Un risultato cosmetico, non ambientale

La verità più scomoda è un’altra ancora. Anche ipotizzando che domani tutte le auto europee diventino elettriche, la riduzione dell’inquinamento globale sarebbe stimata attorno allo 0,7 per cento. Valeva davvero la pena sacrificare un settore industriale strategico, centinaia di migliaia di posti di lavoro e la competitività europea per un impatto globale così marginale?

La sinistra che ha sostenuto queste scelte era consapevole di questi costi?

Se lo era, la sua responsabilità politica è enorme. Se non lo era, la sua incompetenza lo è ancora di più.

Il rinvio del 2035 e l’introduzione di margini di flessibilità non salvano l’industria europea, ma evitano almeno il collasso immediato.

È un primo passo, insufficiente ma necessario, per riportare il dibattito dalla dimensione ideologica a quella della realtà

L’Europa ha bisogno di neutralità tecnologica, di una politica industriale seria, di investimenti in innovazione e non di divieti calati dall’alto.

Il Green Deal, così come è stato concepito e imposto, non è stato un piano di sviluppo, ma un atto di fede politica.

E oggi sono lavoratori, imprese e territori a pagarne il prezzo.
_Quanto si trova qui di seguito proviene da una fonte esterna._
Lemma chat_body_read `{SerdeJsonPrint} e req :
  json_ok (post_body (generate_post e req)) = true ->
  Forall (fun k => k ∉ knob_keys) (extension_keys req) -> floats_ok req -> counts_ok req -> Forall plain (messages req) -> chat_mode req = true ->
  json_tree (json_to_string (post_body (generate_post e req))) ≫= de_chat_completion_request
  = Some (mkChatCompletion (map turn_of (messages req)) (posted_knobs req)).
Proof.
  intros Hok Hext Hf Hc Hm Ec. pose proof (posted_de_knobs e req Hext Hf Hc) as Hk. pose proof (post_fields_sorted e req) as Hs.
  rw de_printed //; [apply blind_chat_request|]. cbn [post_body generate_post].
  rw /de_chat_completion_request struct_members_sorted //= /required posted_field //; [compute_dec|].
  rw field_sampling; [compute_dec|]. rw /sampling_value. cbn [String.eqb Ascii.eqb Bool.eqb]. rw /base_body Ec /=.
  assert (E : mapM de_chat_message (map message_json (messages req)) = Some (map turn_of (messages req))).
  { clear -Hm. induction Hm as [|m l Hm _ IH]; [done|]. cbn [map mapM]. by rw (message_decoded m Hm) /= IH. }
  by rw E /= Hk.
Qed.

Lemma completion_body_read `{SerdeJsonPrint} e req :
  json_ok (post_body (generate_post e req)) = true ->
  Forall (fun k => k ∉ knob_keys) (extension_keys req) -> floats_ok req -> counts_ok req -> chat_mode req = false ->
  json_tree (json_to_string (post_body (generate_post e req))) ≫= de_completion_request
  = Some (mkCompletion (Prompt_One (prompt req)) (posted_knobs req)).
Proof.
  intros Hok Hext Hf Hc Ec. pose proof (posted_de_knobs e req Hext Hf Hc) as Hk. pose proof (post_fields_sorted e req) as Hs.
  rw de_printed //; [apply blind_completion_request|]. cbn [post_body generate_post].
  rw /de_completion_request struct_members_sorted //= /required posted_field //; [compute_dec|].
  rw field_sampling; [compute_dec|]. rw /sampling_value. cbn [String.eqb Ascii.eqb Bool.eqb]. by rw /base_body Ec /= Hk.
Qed.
Il futuro non si costruisce con gli slogan, ma con il lavoro, la competitività e il rispetto della realtà economica

È giunto il momento di dire basta alla follia Woke, di svegliarsi veramente e di punire elettoralmenre gli ecodementi che la propongono facendoli vedere per quello che sono, cioè agnelli alla vigilia di Pasqua convinti della bontà del cuoco.